Le pays a mobilisé 230,8 milliards FCFA pour ses ravitaillements mondiaux, soit une envolée de 38 % par rapport aux 167,3 milliards FCFA de l'exercice précédent. Cette augmentation de la facture traduit un recours massif aux marchés étrangers, les volumes commandés étant passés de 207 092 tonnes à 267 259 tonnes en l'espace de douze mois.
L'analyse des flux financiers démontre que le marché national demeure structurellement déficitaire. Avec des besoins de consommation domestique estimés entre 480 000 et 500 000 tonnes annuelles, l'acquisition de protéines animales à l'international reste l'unique levier pour éviter les pénuries. La croissance des volumes, en hausse de 27,3 %, souligne la difficulté des circuits locaux à suivre le rythme d'une demande urbaine et rurale de plus en plus forte. Cette situation pèse lourdement sur la balance commerciale, les sorties de devises pour ce seul poste ayant cumulé plus de 760 milliards FCFA sur les cinq dernières années.

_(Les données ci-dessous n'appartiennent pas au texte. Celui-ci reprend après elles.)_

(** * gorouter: route-service middleware and proxy response writer

    A shallow embedding of
      - [proxy/utils/responsewriter.go]  (package [utils]) and
      - the route-service handler        (package [handlers]),
    together with the parts of Go's [net/http] and [net/textproto] that the
    two files call.

    Conventions.
      - Go [int] is a 64-bit two's complement integer, carried as [Z] and
        wrapped by [int_wrap] where the code does arithmetic.
      - [string] and [[]byte] are Rocq strings (lists of bytes).
      - [error] is [option string]; [None] is Go's [nil].
      - [http.Header] is [gmap string (list string)].
      - A run-time panic is the [Panics] outcome. *)

From Stdlib Require Import ZArith Lia Ascii String List Bool.
From stdpp Require Import base option list gmap strings.
Import ListNotations.

Local Open Scope Z_scope.
Local Open Scope string_scope.

(** ** Shared Go notions *)

Definition error := option string.

Inductive outcome (A : Type) : Type :=
| Returns (a : A)
| Panics (msg : string).
Arguments Returns {A} a.
Arguments Panics {A} msg.

Definition int_wrap (z : Z) : Z := (z + 2 ^ 63) mod 2 ^ 64 - 2 ^ 63.

(** The part of [s] before its first colon, the whole of [s] when it has
    none. *)
Fixpoint before_colon (s : string) : string :=
  match s with
  | EmptyString => EmptyString
  | String c r => if Ascii.eqb c ":" then EmptyString else String c (before_colon r)
  end.

(** ** net/textproto and net/http *)

Module textproto.

Definition code (c : ascii) : nat := nat_of_ascii c.

Definition isLower (c : ascii) : bool := (97 <=? code c)%nat && (code c <=? 122)%nat.
Definition isUpper (c : ascii) : bool := (65 <=? code c)%nat && (code c <=? 90)%nat.
Definition isDigit (c : ascii) : bool := (48 <=? code c)%nat && (code c <=? 57)%nat.
(** [[^\w\s\-_.]] *)
Definition unsafe (c : code_unit) : bool :=
  negb (is_word c || is_whitespace c || N.eqb c 45 || N.eqb c 95 || N.eqb c 46).

Definition sanitizeString (input : jsstring) : jsstring :=
  filter (fun c => negb (unsafe c)) (trim input).

End Validation.

Import Validation.

(** ** [src/types/mpesa.types.ts]

  Each interface is a record in a module of its name.  The fields of a
  provider response that the service tests for absence are optional. *)

Module MpesaConfig.
Inductive Environment := sandbox | production.
Record t := {
  consumerKey : jsstring;
  consumerSecret : jsstring;
  businessShortCode : jsstring;
  passkey : jsstring;
  environment : Environment;
  callbackBaseUrl : jsstring
}.
End MpesaConfig.

Module STKPushRequest.
Inductive TransactionTypes := CustomerPayBillOnline | CustomerBuyGoodsOnline.
Record t := {
  BusinessShortCode : jsstring;
  Password : jsstring;
  Timestamp : jsstring;
  TransactionType : TransactionTypes;
  Amount : number;
  PartyA : jsstring;
  PartyB : jsstring;
  PhoneNumber : jsstring;
  CallBackURL : jsstring;
  AccountReference : jsstring;
  TransactionDesc : jsstring
}.
End STKPushRequest.

Module STKPushResponse.
Record t := {
  MerchantRequestID : option jsstring;
  CheckoutRequestID : option jsstring;
  ResponseCode : option jsstring;
  ResponseDescription : option jsstring;
  CustomerMessage : option jsstring
}.
End STKPushResponse.

Module STKPushCallback.
(** [Value: string | number] *)
Inductive value := VString (s : jsstring) | VNumber (n : number).
Record item := { Name : jsstring; Value : value }.
Record metadata := { Item : list item }.
Record callback := {
  MerchantRequestID : jsstring;
  CheckoutRequestID : jsstring;
  ResultCode : number;
  ResultDesc : jsstring;
  CallbackMetadata : option metadata
}.
Record body := { stkCallback : callback }.
Record t := { Body : body }.
End STKPushCallback.

Inductive Status := pending | success | failed | cancelled.

Module TransactionStatus.
Record t := {
  transactionId : jsstring;
  status : Status;
  amount : number;
  phoneNumber : jsstring;
  mpesaReceiptNumber : option jsstring;
  transactionDate : option jsstring;
  errorMessage : option jsstring
}.
End TransactionStatus.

Pourtant, les indicateurs de la filière domestique affichent une trajectoire encourageante. Les données du ministère de l’Élevage, des Pêches et des Industries animales (Minepia) font état d'une offre nationale de 197 842 tonnes à la fin du troisième trimestre 2025, marquant une progression de 5 %. Si la pêche artisanale et industrielle reste le pilier du secteur avec plus de 184 000 tonnes, c’est l’aquaculture qui montre la vitalité la plus vigoureuse avec un bond de 22 %. Ces avancées réelles demeurent toutefois insuffisantes pour combler un manque productif historique.
Pour tenter de modifier cette dynamique, les pouvoirs publics multiplient les interventions techniques. La méthode actuelle repose sur la modernisation des outils de travail pour les pêcheurs et le déploiement de fermes piscicoles utilisant des technologies de cages flottantes ou de bacs hors-sol. L'amélioration de la chaîne de froid et la création de centres de commercialisation spécialisés visent également à limiter les pertes après les captures. Le défi pour les autorités consiste désormais à transformer ces initiatives en une véritable puissance industrielle capable de réduire durablement la dépendance extérieure.